Ok, that explains why you can't use the CLT in one direction. There may still be some applications, though. See Stam, 1982. "Limit Theorems for Uniform Distributions on Spheres in High-Dimensional Euclidean Spaces." J. Applied Probability 19, 221-228. –  Douglas Zare May 16 '13 at 0:24

1 Answer 1

EDIT: Woops just realized the vectors are drawn from the ball, not the sphere.
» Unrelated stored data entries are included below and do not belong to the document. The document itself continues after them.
Lemma isalpha_tolower c : isalpha c = true -> isalpha (tolower c) = true.
Proof.
  unfold isalpha, tolower. cbv zeta. intros H.
  destruct ((65 <=? N_of_ascii c) && (N_of_ascii c <=? 90)) eqn:E;
    [|by rewrite E].
  assert (N_of_ascii c + 32 < 256) by
    (apply andb_true_iff in E as [_ E]; apply N.leb_le in E; lia).
  rewrite N_ascii_embedding by done.
  apply andb_true_iff in E as [E1 E2]. apply N.leb_le in E1, E2.
  apply orb_true_iff. right. apply andb_true_iff.
  split; apply N.leb_le; lia.
Qed.

Lemma tolower_idemp c : tolower (tolower c) = tolower c.
Proof.
  unfold tolower. cbv zeta.
  destruct ((65 <=? N_of_ascii c) && (N_of_ascii c <=? 90)) eqn:E;
    [|by rewrite E].
  apply andb_true_iff in E as [E1 E2]. apply N.leb_le in E1, E2.
  rewrite N_ascii_embedding by lia.
  replace (N_of_ascii c + 32 <=? 90) with false
    by (symmetry; apply N.leb_gt; lia).
  by rewrite andb_false_r.
Qed.

(** The stored form of a word is a fixed point of [removeNonLetters]. *)
Lemma removeNonLetters_idemp s :
  removeNonLetters (removeNonLetters s) = removeNonLetters s.
Proof.
  induction s as [|c s IH]; simpl; [done|].
  destruct (isalpha c) eqn:E; [|done]. simpl.
  by rewrite (isalpha_tolower c E), tolower_idemp, IH.
Qed.

Lemma canonical_nil_iff s : canonical s = [] <-> removeNonLetters s = [].
Proof. apply std_sort_nil_iff. Qed.

Lemma canonical_removeNonLetters s :
  canonical (removeNonLetters s) = canonical s.
Proof. unfold canonical. by rewrite removeNonLetters_idemp. Qed.

Lemma removeNonLetters_perm s1 s2 :
  Permutation s1 s2 -> Permutation (removeNonLetters s1) (removeNonLetters s2).
Proof.
  induction 1 as [|c s1 s2 _ IH|a b s|s1 s2 s3 _ IH1 _ IH2]; simpl.
  - done.
  - destruct (isalpha c); [by constructor|done].
  - destruct (isalpha a), (isalpha b); try done. apply perm_swap.
  - by etransitivity.
Qed.

(** Rearranging the characters of a string does not change its canonical
    key. *)
Lemma canonical_of_perm s1 s2 : Permutation s1 s2 -> canonical s1 = canonical s2.
Proof. intros H. by apply std_sort_of_perm, removeNonLetters_perm. Qed.

(** ** The load factor test *)

Section LoadFactor.

#[local] Open Scope Z_scope.

(** The number of binary digits of a positive number. *)
Lemma digits2_pos_bounds p :
  2 ^ (Zpos (digits2_pos p) - 1) <= Zpos p < 2 ^ Zpos (digits2_pos p).
Proof.
  induction p as [p IH|p IH|]; simpl digits2_pos; [| |simpl; lia].
  all: rewrite Pos2Z.inj_succ;
    replace (Z.succ (Zpos (digits2_pos p)) - 1)
      with (Z.succ (Zpos (digits2_pos p) - 1)) by lia;
    rewrite !Z.pow_succ_r by lia; lia.
Qed.

Lemma digits2_pos_unique p d :
  0 < d -> 2 ^ (d - 1) <= Zpos p < 2 ^ d -> Zpos (digits2_pos p) = d.
Proof.
  intros Hd [Hlo Hhi]. pose proof (digits2_pos_bounds p) as [Hlo' Hhi'].
  destruct (Z.lt_trichotomy (Zpos (digits2_pos p)) d) as [Hlt|[Heq|Hgt]];
    [|done|].
  - assert (2 ^ Zpos (digits2_pos p) <= 2 ^ (d - 1))
      by (apply Z.pow_le_mono_r; lia).
    lia.
  - assert (2 ^ d <= 2 ^ (Zpos (digits2_pos p) - 1))
      by (apply Z.pow_le_mono_r; lia).
    lia.
Qed.

Lemma record_of_loc_m q l : shr_m (shr_record_of_loc q l) = q.
Proof. by destruct l as [|[]]. Qed.

Lemma loc_of_record_of_loc q l :
  loc_of_shr_record (shr_record_of_loc q l) = l.
Proof. by destruct l as [|[]]. Qed.

(** One right shift followed by rounding to nearest even: half of [q],
    rounded. *)
Lemma shr_1_round q l :
  0 < q ->
  exists r,
    (let mrs := shr_1 (shr_record_of_loc q l) in
     round_nearest_even (shr_m mrs) (loc_of_shr_record mrs)) = r /\
    q - 1 <= 2 * r <= q + 1 /\ (Z.even q = true -> 2 * r = q).
Proof.
  intros Hq. destruct q as [|p|p]; [lia| |lia].
  destruct p as [p|p|].
  - destruct l as [|[]]; eexists; (split; [reflexivity|]);
      cbn [shr_1 shr_record_of_loc shr_m loc_of_shr_record orb
           round_nearest_even];
      try destruct (Z.even (Z.pos p));
      (split; [lia|intros H; simpl in H; discriminate]).
  - destruct l as [|[]]; eexists; (split; [reflexivity|]);
      cbn [shr_1 shr_record_of_loc shr_m loc_of_shr_record orb
           round_nearest_even];
      (split; [lia|intros _; lia]).
  - destruct l as [|[]]; eexists; (split; [reflexivity|]);
      cbn [shr_1 shr_record_of_loc shr_m loc_of_shr_record orb
           round_nearest_even];
      (split; [simpl; lia|intros H; simpl in H; discriminate]).
Qed.

(** Above the subnormal range, a binary32 number keeps 24 bits. *)
Lemma fexp_value e : -125 <= e -> fexp prec emax e = e - 24.
Proof. intros H. unfold fexp, emin, prec, emax. lia. Qed.

Lemma rne_bounds q l :
  q <= round_nearest_even q l <= q + 1 /\
  (l = loc_Exact -> round_nearest_even q l = q).
Proof.
  destruct l as [|[]]; simpl; try destruct (Z.even q); split; try lia; done.
Qed.

Lemma Zdigits2_24 q : 2 ^ 23 <= q < 2 ^ 24 -> Zdigits2 q = 24.
Proof.
  intros H. destruct q as [|p|p]; [lia| |lia]. simpl.
  apply digits2_pos_unique; lia.
Qed.

Lemma Zdigits2_25 q : 2 ^ 24 <= q < 2 ^ 25 -> Zdigits2 q = 25.
Proof.
  intros H. destruct q as [|p|p]; [lia| |lia]. simpl.
  apply digits2_pos_unique; lia.
Qed.

Lemma shr_fexp_24 q e l :
  2 ^ 23 <= q < 2 ^ 24 -> -149 <= e ->
  shr_fexp prec emax q e l = (shr_record_of_loc q l, e).
Proof.
  intros Hq He. unfold shr_fexp. rewrite (Zdigits2_24 q Hq).
  rewrite fexp_value by lia.
  replace (24 + e - 24 - e) with 0 by lia. reflexivity.
Qed.

Lemma shr_fexp_25 q e l :
  2 ^ 24 <= q < 2 ^ 25 -> -150 <= e ->
  shr_fexp prec emax q e l = (shr_1 (shr_record_of_loc q l), e + 1).
Proof.
  intros Hq He. unfold shr_fexp. rewrite (Zdigits2_25 q Hq).
  rewrite fexp_value by lia.
  replace (25 + e - 24 - e) with 1 by lia. reflexivity.
Qed.

Lemma finish_24 r e :
  2 ^ 23 <= r < 2 ^ 24 -> -149 <= e <= 104 ->
  (let '(mrs, e'') := shr_fexp prec emax r e loc_Exact in
   match shr_m mrs with
   | Z0 => S754_zero false
   | Zpos m => if Z.leb e'' (emax - prec) then S754_finite false m e''
               else S754_infinity false
   | _ => S754_nan
   end) = S754_finite false (Z.to_pos r) e.
Proof.
  intros Hr He. rewrite shr_fexp_24 by lia. simpl shr_m.
  destruct r as [|p|p]; [lia| |lia].
  replace (e <=? emax - prec) with true; [done|].
  symmetry. apply Z.leb_le. unfold emax, prec. lia.
Qed.

Lemma finish_25 e :
  -150 <= e <= 103 ->
  (let '(mrs, e'') := shr_fexp prec emax (2 ^ 24) e loc_Exact in
   match shr_m mrs with
   | Z0 => S754_zero false
   | Zpos m => if Z.leb e'' (emax - prec) then S754_finite false m e''
               else S754_infinity false
   | _ => S754_nan
   end) = S754_finite false (Z.to_pos (2 ^ 23)) (e + 1).
Proof.
  intros He. rewrite shr_fexp_25 by lia.
  change (shr_m (shr_1 (shr_record_of_loc (2 ^ 24) loc_Exact))) with (2 ^ 23).
  change (2 ^ 23) with (Zpos (Z.to_pos (2 ^ 23))) at 1. cbv iota beta.
  replace (e + 1 <=? emax - prec) with true; [done|].
  symmetry. apply Z.leb_le. unfold emax, prec. lia.
Qed.

(** The rounding of a quotient with 24 or 25 bits. *)
Lemma binary_round_aux_cases q e l :
  2 ^ 23 <= q < 2 ^ 25 -> -149 <= e <= 100 ->
  exists m e',
    binary_round_aux prec emax false q e l = S754_finite false m e' /\
    2 ^ 23 <= Zpos m < 2 ^ 24 /\
    (l = loc_Exact -> q < 2 ^ 24 -> Zpos m = q /\ e' = e) /\
    ((e' = e /\ q <= Zpos m <= q + 1) \/
     (e' = e + 1 /\ q - 1 <= 2 * Zpos m <= q + 1 /\
      (Z.even q = true -> 2 * Zpos m = q)) \/
     (e' = e + 2 /\ 2 ^ 25 - 1 <= q)).
Proof.
  intros Hq He. unfold binary_round_aux.
  destruct (Z.lt_ge_cases q (2 ^ 24)) as [Hlt|Hge].
  - rewrite shr_fexp_24 by lia.
    rewrite record_of_loc_m, loc_of_record_of_loc.
    destruct (rne_bounds q l) as [Hr Hexact].
    set (r := round_nearest_even q l) in *.
    destruct (Z.lt_ge_cases r (2 ^ 24)) as [Hr24|Hr24].
    + rewrite finish_24 by lia.
      exists (Z.to_pos r), e. rewrite Z2Pos.id by lia.
      refine (conj eq_refl (conj _ (conj _ _))); [lia| |left; lia].
      intros Hl _. split; [by apply Hexact|done].
    + assert (r = 2 ^ 24) as -> by lia.
      rewrite finish_25 by lia.
      exists (Z.to_pos (2 ^ 23)), (e + 1).
      refine (conj eq_refl (conj _ (conj _ _))); [simpl; lia| |].
      * intros Hl _. specialize (Hexact Hl). lia.
      * right; left. assert (q = 2 ^ 24 - 1) as -> by lia.
        refine (conj eq_refl (conj _ _)); [simpl; lia|done].
  - rewrite shr_fexp_25 by lia.
    destruct (shr_1_round q l) as (r & Hr & Hbounds & Heven); [lia|].
    cbv zeta in Hr. rewrite Hr.
    destruct (Z.lt_ge_cases r (2 ^ 24)) as [Hr24|Hr24].
    + rewrite finish_24 by lia.
      exists (Z.to_pos r), (e + 1). rewrite Z2Pos.id by lia.
      refine (conj eq_refl (conj _ (conj _ _))); [lia|lia|right; left; done].
    + assert (r = 2 ^ 24) as -> by lia.
      rewrite finish_25 by lia.
      exists (Z.to_pos (2 ^ 23)), (e + 1 + 1).
      refine (conj eq_refl (conj _ (conj _ _))); [simpl; lia|lia|].
      right; right. split; lia.
Qed.

Lemma div_eucl_div_mod a b : Z.div_eucl a b = (a / b, a mod b).
Proof. unfold Z.div, Z.modulo. by destruct (Z.div_eucl a b). Qed.

(** The division of a 24-bit mantissa by the mantissa 10485760 of the
    bucket counts 10 * 2^k. *)
Lemma SFdiv_core_24 m e1 e2 :
  2 ^ 23 <= Zpos m < 2 ^ 24 -> -100 <= e1 - e2 <= 100 ->
  SFdiv_core_binary prec emax (Zpos m) e1 10485760 e2
  = (Zpos m * 2 ^ 24 / 10485760, e1 - e2 - 24,
     new_location 10485760 ((Zpos m * 2 ^ 24) mod 10485760)).
Proof.
  intros Hm He. unfold SFdiv_core_binary.
  rewrite (Zdigits2_24 (Zpos m) Hm).
  change (Zdigits2 10485760) with 24.
  replace (24 + e1 - (24 + e2)) with (e1 - e2) by lia.
  rewrite fexp_value by lia.
  rewrite Z.min_l by lia.
  replace (e1 - e2 - (e1 - e2 - 24)) with 24 by lia.
  cbv iota beta zeta. rewrite Z.shiftl_mul_pow2 by lia.
  by rewrite div_eucl_div_mod.
Qed.

(** A quotient of at most 7/10 is not above [0.7f]. *)
Lemma quotient_not_above m e1 e2 :
  2 ^ 23 <= Zpos m < 2 ^ 24 ->
  (e1 = e2 - 1 /\ Zpos m <= 14680064) \/ e1 = e2 - 2 ->
  SFltb f0_7 (SFdiv prec emax (S754_finite false m e1)
                (S754_finite false 10485760 e2)) = false.
Proof.
  intros Hm Hcase. unfold SFdiv. rewrite SFdiv_core_24 by lia.
  set (q := Zpos m * 2 ^ 24 / 10485760).
  assert (q * 10485760 <= Zpos m * 2 ^ 24 < (q + 1) * 10485760) as Hq.
  { pose proof (Z.mul_div_le (Zpos m * 2 ^ 24) 10485760) as Hlo.
    pose proof (Z.mul_succ_div_gt (Zpos m * 2 ^ 24) 10485760) as Hhi.
    fold q in Hlo, Hhi. lia. }
  cbn [xorb].
  destruct (binary_round_aux_cases q (e1 - e2 - 24)
              (new_location 10485760 ((Zpos m * 2 ^ 24) mod 10485760)))
    as (m' & e' & -> & Hm' & _ & Hres); [lia|lia|].
  unfold SFltb, SFcompare, f0_7.
  destruct Hcase as [[-> Hle]| ->].
  - replace (e2 - 1 - e2 - 24) with (-25) in Hres by lia.
    destruct Hres as [[-> _]|[(-> & Hb & Heven)|[_ Hbig]]]; [done| |lia].
    change (-25 + 1) with (-24). cbn [Z.compare Pos.compare_cont].
    fold (Pos.compare 11744051 m').
    destruct (Pos.compare_spec 11744051 m') as [_|Hlt|_]; [done| |done].
    exfalso. destruct (Z.even q) eqn:Eq.
    + specialize (Heven eq_refl). lia.
    + assert (q <> 23488102) by (intros ->; discriminate). lia.
  - replace (e2 - 2 - e2 - 24) with (-26) in Hres by lia.
    destruct Hres as [[-> _]|[(-> & _)|[_ Hbig]]]; [done|done|lia].
Qed.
But the measure of the ball is almost entirely concentrated at the sphere so the same result should apply with just slightly weaker asymptotics

This is a concentration of measure problem on the sphere for fixed $k$ and large $n$. The probability that $|\left< v_1, v_j \right>| \leq \epsilon$ for each fixed $j$ is larger than $1-2e^{-\epsilon^2 n/2}$. So the probability it holds for all $j$ is at least $1-2k e^{-\epsilon^2 n/2}$. The probability that it holds for all pairs of $i$ and $j$ $|\left< v_i, v_j \right>| \leq \epsilon$ is at least $1-2k^2 e^{-\epsilon^2 n/2}$. For any $k$, we can pick $\epsilon$ very small so that this condition implies that $v_1+...+v_k$ has norm almost $\sqrt{k}$ with very high probability if $n$ is large enough.

To nail down some more asymptotics, let $w= v_1+...+v_k$.

$\left< w, w \right> = k + \sum_{i\neq j} \left< v_i,v_j \right>$.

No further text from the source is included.